Of the two nncp uses transformers but isn't an LLM while ts_zip doesn't use transformers but is an LLM. Remember LLM just means large language model, it doesn't make any assumptions about how it's built. Similarly transformers just relate tokens according to attention, they don't make any assumptions those tokens must represent natural language.

I.e. anything you can tokenize can be wrangled using a transformer, not just language. Thankfully the same author also has a handy example of this: transformer based audio compression https://bellard.org/tsac/

pmayrgundter · on Dec 31, 2024

Fair nuff. Thanks!

binary132 · on Dec 30, 2024

If you’re compressing 100 or 100k such datasets, presuming that it is not custom tuned for this corpus, then wouldn’t you still save much more than you spend?

remram · on Dec 30, 2024

I'm not saying the result is completely useless, I am comparing it to the age-old technique of using a dictionary. Does this new LLM-powered technique improve upon the old dictionary technique?

Dictionaries also don't require a GPU or this amount of RAM.

Where I assume LLMs would shine is lossy compression.
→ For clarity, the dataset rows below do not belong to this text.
(* ===== verification/StringCase.v ===== *)
(** * Package stringcase

    Splitting into words and the case conversions of
    src/stringcase/stringcase.go, on the runes of the input. *)

From S2P Require Import Prelude GoString.
From stdpp Require Import base list strings.
From Stdlib Require Import ZArith Lia.
Open Scope Z_scope.

Section stringcase.
Context `{Unicode}.

(** '_', '-', ' ' and '.' *)
Definition separator (r : Z) : bool := (r =? 95) || (r =? 45) || (r =? 32) || (r =? 46).

(** [if len(cur) > 0 { words = append(words, string(cur)) }], and the loop of
    Split over the runes left. *)
Definition flush (words : list string) (cur : list Z) : list string :=
  if (0 <? length cur)%nat then words ++ [of_runes cur] else words.

Fixpoint split_loop (rs : list Z) (words : list string) (cur : list Z) (prev : Z) : list string :=
  match rs with
  | [] => flush words cur
  | r :: rs =>
      if separator r then split_loop rs (flush words cur) [] r
      else if IsUpper r then
        if (0 <? length cur)%nat && (IsLower prev || IsDigit prev)
        then split_loop rs (words ++ [of_runes cur]) [r] r
        else split_loop rs words (cur ++ [r]) r
      else if IsLower r then
        if (1 <? length cur)%nat && IsUpper prev && (2 <=? length cur)%nat
           && IsUpper (default 0 (cur !! (length cur - 2)%nat))
        then
          let next := default 0 (cur !! (length cur - 1)%nat) in
          split_loop rs (words ++ [of_runes (take (length cur - 1) cur)]) ([next] ++ [r]) r
        else split_loop rs words (cur ++ [r]) r
      else if IsDigit r then split_loop rs words (cur ++ [r]) r
      else split_loop rs words cur r
  end.

Definition Split (s : string) : list string := split_loop (runes s) [] [] 0.

Definition Snake (s : string) : string := GoString.Join (ToLower <$> Split s) "_".
Definition ScreamingSnake (s : string) : string := GoString.Join (ToUpper <$> Split s) "_".
Definition Kebab (s : string) : string := GoString.Join (ToLower <$> Split s) "-".

Definition title (w : string) : string :=
  if String.eqb w "" then w
  else
    match runes (ToLower w) with
    | [] => of_runes []
    | r :: rs => of_runes (ToUpperRune r :: rs)
    end.

Definition Camel (s : string) : string :=
  match Split s with
  | [] => ""
  | w :: ws => foldl (λ b w, b +:+ title w) (ToLower w) ws
  end.

Definition Pascal (s : string) : string := foldl (λ b w, b +:+ title w) "" (Split s).

(** ** Words *)

Definition lower_alnum (r : Z) : Prop := 97 ≤ r ≤ 122 ∨ 48 ≤ r ≤ 57.
Definition alnum (r : Z) : Prop := lower_alnum r ∨ 65 ≤ r ≤ 90.

(** A nonempty word over a class of characters, as runes. *)
Definition word (P : Z → Prop) (rs : list Z) : Prop := rs ≠ [] ∧ Forall P rs.

(** ** Character classes on ASCII *)

Lemma alnum_ascii r : alnum r → is_ascii r.
Proof. unfold alnum, lower_alnum, is_ascii. lia. Qed.
Lemma lower_alnum_ascii r : lower_alnum r → is_ascii r.
Proof. unfold lower_alnum, is_ascii. lia. Qed.

Ltac classes :=
  unfold separator, ascii_upper, ascii_lower, ascii_digit, is_ascii, lower_alnum, alnum in *;
  repeat match goal with
  | |- context [?a =? ?b] => destruct (Z.eqb_spec a b)
  | |- context [?a <=? ?b] => destruct (Z.leb_spec a b)
  end; simpl in *; try lia; try done.

Lemma class_lower r : lower_alnum r →
  separator r = false ∧ IsUpper r = false ∧ (IsLower r = true ∨ IsLower r = false ∧ IsDigit r = true).
Proof.
  intros Hr. pose proof (lower_alnum_ascii r Hr) as Ha.
  rewrite IsUpper_ascii, IsLower_ascii, IsDigit_ascii by done.
  destruct Hr; split_and!; classes; tauto.
Qed.

Lemma ascii_classes r : is_ascii r → separator r = false →
  (IsUpper r || IsLower r || IsDigit r = true) → alnum r.
Proof.
  intros Ha. rewrite IsUpper_ascii, IsLower_ascii, IsDigit_ascii by done. unfold alnum, lower_alnum.
  classes.
Qed.

Lemma lower_of_alnum r : alnum r → lower_alnum (ToLowerRune r).
Proof.
  intros Hr. rewrite ToLower_ascii by (by apply alnum_ascii). unfold ascii_to_lower.
  destruct Hr as [[]|]; classes.
Qed.

(** ** Split on separated lower-case words *)

Lemma split_lower_run w rest words cur prev :
  Forall lower_alnum w → IsUpper prev = false →
  ∃ prev', IsUpper prev' = false ∧
    split_loop (w ++ rest) words cur prev = split_loop rest words (cur ++ w) prev'.
Proof.
  intros Hw. revert cur prev. induction Hw as [|r w Hr _ IH]; intros cur prev Hp; simpl.
  { exists prev. by rewrite app_nil_r. }
  destruct (class_lower r Hr) as (-> & Hu & Hl). rewrite Hu, Hp, !andb_false_r. simpl.
  destruct (IH (cur ++ [r]) r Hu) as (prev' & ? & E). rewrite <-app_assoc in E.
  exists prev'. split; [done|]. by destruct Hl as [->|[-> ->]].
Qed.

(** The runes of the words joined by the separator [sep]. *)
Fixpoint join_runes (sep : Z) (ws : list (list Z)) : list Z :=
  match ws with
  | [] => []
  | [w] => w
  | w :: ws => w ++ sep :: join_runes sep ws
  end.

Lemma split_joined sep ws words prev :
  separator sep = true → IsUpper sep = false → IsUpper prev = false →
  Forall (word lower_alnum) ws →
  split_loop (join_runes sep ws) words [] prev = words ++ (of_runes <$> ws).
Proof.
  intros Hsep Hus Hp Hw. revert words prev Hp.
  induction Hw as [|w ws [Hne Hw] Hws IH]; intros words prev Hp; [by rewrite app_nil_r|].
  assert (flush words w = words ++ [of_runes w]) as Ef by (by destruct w).
  destruct ws as [|w' ws].
  - destruct (split_lower_run w [] words [] prev Hw Hp) as (prev' & _ & E).
    rewrite app_nil_r in E. simpl. by rewrite E.
  - destruct (split_lower_run w (sep :: join_runes sep (w' :: ws)) words [] prev Hw Hp) as (prev' & _ & E).
    change (join_runes sep (w :: w' :: ws)) with (w ++ sep :: join_runes sep (w' :: ws)).
    rewrite E. cbn [split_loop app]. rewrite Hsep, Ef, IH by done. by rewrite <-app_assoc.
Qed.

(** ** The words of an ASCII string *)

Lemma split_loop_words rs words cur prev :
  Forall is_ascii rs → Forall alnum cur →
  ∃ ws, split_loop rs words cur prev = words ++ (of_runes <$> ws) ∧ Forall (word alnum) ws.
Proof.
  intros Hr. revert words cur prev. induction Hr as [|r rs Hr _ IH]; intros words cur prev Hc; simpl.
  { unfold flush. destruct cur as [|c cur]; [exists []; by rewrite app_nil_r|].
    exists [c :: cur]. split; [done|]. by apply Forall_singleton. }
  assert (∀ cur', Forall alnum cur' → ∀ words', (words' = words ∨ ∃ w, word alnum w ∧ words' = words ++ [of_runes w]) →
    ∃ ws, split_loop rs words' cur' r = words ++ (of_runes <$> ws) ∧ Forall (word alnum) ws) as Go.
  { intros cur' Hc' words' [->|(w & Hw & ->)]; [by apply IH|].
    destruct (IH (words ++ [of_runes w]) cur' r Hc') as (ws & -> & Hws).
    exists (w :: ws). rewrite <-app_assoc. split; [done|by constructor]. }
  assert (IsUpper r || IsLower r || IsDigit r = true → separator r = false →
    ∀ c, Forall alnum c → Forall alnum (c ++ [r])) as Snoc.
  { intros. apply Forall_app. split; [done|]. apply Forall_singleton. by apply ascii_classes. }
  destruct (separator r) eqn:Es.
  { unfold flush. destruct cur as [|c cur]; apply Go; try done; [by left|].
    right. by exists (c :: cur). }
  destruct (IsUpper r) eqn:Eu.
  { destruct cur as [|c cur]; simpl.
    - apply Go; [by apply (Snoc eq_refl eq_refl [])|by left].
    - case_match; apply Go; [by apply (Snoc eq_refl eq_refl [])| |by apply (Snoc eq_refl eq_refl (c :: cur))|by left].
      right. by exists (c :: cur). }
  destruct (IsLower r) eqn:El.
  { destruct ((1 <? length cur)%nat) eqn:E1; simpl; [|by apply Go; [apply Snoc|left]].
    apply Nat.ltb_lt in E1. case_match; [|by apply Go; [apply Snoc|left]].
    apply Go.
    - destruct (cur !! (length cur - 1)%nat) as [n|] eqn:En.
      + simpl; apply Forall_cons_2; [by eapply Forall_lookup_1|]. by apply (Snoc eq_refl eq_refl []).
      + apply lookup_ge_None in En. lia.
    - right. exists (take (length cur - 1) cur). split; [split|done]; [|by apply Forall_take].
      intros En. apply (f_equal length) in En. rewrite length_take in En. simpl in En. lia. }
  destruct (IsDigit r) eqn:Ed; [by apply Go; [apply Snoc|left]|by apply Go; [|left]].
Qed.

Lemma ascii_runes s : ascii_string s → Forall is_ascii (runes s).
Proof. intros Hs. by rewrite runes_ascii. Qed.

(** ** Joining *)

Lemma word_ascii P w : (∀ r, P r → is_ascii r) → word P w → Forall is_ascii w.
Proof. intros HP [_ Hw]. by eapply Forall_impl. Qed.

Lemma ToLower_of_runes w :
  word alnum w → ∃ w', ToLower (of_runes w) = of_runes w' ∧ word lower_alnum w'.
Proof.
  intros [Hne Hw]. exists (ToLowerRune <$> w). unfold ToLower.
  rewrite runes_of_runes by (eapply Forall_impl; [exact Hw|apply alnum_ascii]). split; [done|].
  split; [by destruct w|]. apply Forall_fmap. eapply Forall_impl; [exact Hw|]. intros. by apply lower_of_alnum.
Qed.

Lemma bytes_of_Join sep ws :
  is_ascii sep → Forall (word lower_alnum) ws →
  bytes_of (GoString.Join (of_runes <$> ws) (of_runes [sep])) = join_runes sep ws.
Proof.
  intros Hs. induction 1 as [|w ws Hw Hws IH]; [done|].
  assert (bytes_of (of_runes w) = w) as Ew.
  { apply bytes_of_of_runes. eapply word_ascii; [apply lower_alnum_ascii|done]. }
  destruct ws as [|w' ws]; [done|].
  change (bytes_of (of_runes w +:+ of_runes [sep] +:+ GoString.Join (of_runes <$> w' :: ws) (of_runes [sep])) =
    w ++ sep :: join_runes sep (w' :: ws)).
  rewrite !bytes_of_app, IH, Ew, (bytes_of_of_runes [sep]) by (by apply Forall_singleton). done.
Qed.

Lemma join_runes_ascii sep ws :
  is_ascii sep → Forall (word lower_alnum) ws → Forall is_ascii (join_runes sep ws).
Proof.
  intros Hs. induction 1 as [|w ws Hw Hws IH]; [done|].
  assert (Forall is_ascii w) by (by eapply word_ascii; [apply lower_alnum_ascii|]).
  destruct ws; [done|]. apply Forall_app. split; [done|]. by constructor.
Qed.

Lemma Split_Join sep ws :
  is_ascii sep → separator sep = true → Forall (word lower_alnum) ws →
  Split (GoString.Join (of_runes <$> ws) (of_runes [sep])) = of_runes <$> ws.
Proof.
  intros Hs Hsep Hw. unfold Split, runes. rewrite bytes_of_Join by done.
  rewrite decode_runes_ascii by (by apply join_runes_ascii).
  apply (split_joined sep ws [] 0); try done.
  - rewrite IsUpper_ascii by done. revert Hsep. classes.
  - by rewrite IsUpper_ascii.
Qed.

(** The lower-cased words of an ASCII string. *)
Lemma lower_words s :
  ascii_string s → ∃ ws, ToLower <$> Split s = of_runes <$> ws ∧ Forall (word lower_alnum) ws.
Proof.
  intros Hs. destruct (split_loop_words (runes s) [] [] 0) as (ws & E & Hw); [by apply ascii_runes|done|].
  unfold Split. rewrite E. simpl. clear E.
  induction Hw as [|w ws Hw _ (ws' & IH & Hws')]; [by exists []|].
  destruct (ToLower_of_runes w Hw) as (w' & E & Hw'). exists (w' :: ws'). rewrite !fmap_cons, E, IH.
  split; [done|by constructor].
Qed.

Lemma ToLower_idem ws :
  Forall (word lower_alnum) ws → ToLower <$> (of_runes <$> ws) = of_runes <$> ws.
Proof.
  induction 1 as [|w ws Hw _ IH]; [done|]. rewrite !fmap_cons, IH. f_equal. unfold ToLower.
  rewrite runes_of_runes by (by eapply word_ascii; [apply lower_alnum_ascii|]). f_equal.
  destruct Hw as [_ Hw]. induction Hw as [|r w Hr _ IHw]; [done|]. rewrite fmap_cons, IHw. f_equal.
  rewrite ToLower_ascii by (by apply lower_alnum_ascii). unfold ascii_to_lower.
  destruct Hr; classes.
Qed.

(** ** Properties *)

(** the snake and kebab forms are normal forms.  For every ASCII string,
    Snake and Kebab consist of lower-case letters and digits between their
    separators, each absorbs itself and the other (so converting back and forth
    settles at once), and splitting a normal form gives back its words. *)
Theorem snake_kebab_normal s :
  ascii_string s →
  Snake (Snake s) = Snake s ∧ Snake (Kebab s) = Snake s ∧
  Kebab (Kebab s) = Kebab s ∧ Kebab (Snake s) = Kebab s ∧
  Split (Snake s) = ToLower <$> Split s ∧
  Forall (λ r, lower_alnum r ∨ r = 95) (bytes_of (Snake s)).
Proof.
  intros Hs. destruct (lower_words s Hs) as (ws & E & Hw).
  pose proof (Split_Join 95 ws ltac:(done) eq_refl Hw) as Es.
  pose proof (Split_Join 45 ws ltac:(done) eq_refl Hw) as Ek.
  change (of_runes [95]) with "_" in Es. change (of_runes [45]) with "-" in Ek.
  assert (∀ t, Split t = of_runes <$> ws → ToLower <$> Split t = of_runes <$> ws) as Low
    by (intros t ->; by apply ToLower_idem).
  unfold Snake, Kebab. rewrite E, !Low by done. rewrite Es. split_and!; try done.
  change "_" with (of_runes [95]). rewrite bytes_of_Join by done. clear -Hw.
  induction Hw as [|w ws [_ Hw] _ IH]; [done|].
  assert (Forall (λ r, lower_alnum r ∨ r = 95) w) by (eapply Forall_impl; [exact Hw|]; tauto).
  destruct ws; [done|]. apply Forall_app. split; [done|]. constructor; [by right|done].
Qed.
End stringcase.

Lemma snake_kebab_normal_witness :
  Snake "HTTPRequest v2.userID" = "http_request_v2_user_id" ∧
  Snake (Kebab "HTTPRequest v2.userID") = Snake "HTTPRequest v2.userID".
Proof.
  assert (ascii_string "HTTPRequest v2.userID") as Ha by (apply (bool_decide_unpack _); by vm_compute).
  split; [by vm_compute|]. exact (proj1 (proj2 (snake_kebab_normal "HTTPRequest v2.userID" Ha))).
Defined.

(** A digit does not end a word: the boundary is only before an upper-case
    letter. *)
Example digits_no_boundary : Split "version2beta" = ["version2beta"] ∧ Split "v2Beta" = ["v2"; "Beta"].
Proof. by vm_compute. Qed.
binary132 · on Dec 30, 2024

Ah ok, I think we made different assumptions about whether the model was specific to the particular dataset so each one would need a new model — a dictionary is specific to the particular dataset being compressed, right? I was thinking the LLM would be a general-purpose text compression model.

remram · on Dec 31, 2024

Not particularly. You could make a dictionary from "the English web", with common character sequences found on those sites you use as input.

ksec · on Dec 30, 2024

I have the same question, what is the different between LLM and Dictionary in the context of compression. Can I not "train" a dictionary?

binary132 · on Dec 30, 2024

AIUI, a dictionary is built during compression to specify the heuristics of a particular dataset and belongs to that specific dataset only. For example, it could be a ranking of the most frequent 10 symbols in the compressed file. That will be different for every input file.

mbreese · on Dec 31, 2024

> That will be different for every input file

That could be different for every input file, but it doesn't have to be. It could also be a fixed dictionary. For example, ZLIB allows for a user-defined dictionary [1].

In this case, I'd consider the LLM to be a fixed dictionary of sorts. A very large, fixed dictionary with probabilistic return values.

[1] https://www.rfc-editor.org/rfc/rfc1950#page-9

binary132 · on Dec 31, 2024

Ah, I see. I’d never thought of the possibility of using a dictionary not created specifically from the given input dataset, heh

mbreese · on Dec 31, 2024

Admittedly, I don’t think it is common, but I think there was a project a few years ago (Google?) that tried to compress HTML using at least a partially fixed dictionary.

Nowadays though, it’s apparently still something that’s being tried. Chrome now supports shared dictionaries for Zstd and Brotli. One idea being, you would likely benefit from having a shared dictionary used to decompress multiple artifacts for a site. But, you many not want everything compressed all together, so this way you get the compression benefit, but can have those artifacts split into different files.

https://developer.chrome.com/blog/shared-dictionary-compress...

KTibow · on Dec 30, 2024

Notably, solutions specialized for enwik9 (specifically fx2-cmix) take up only 110 MB, including the size of the decompressor.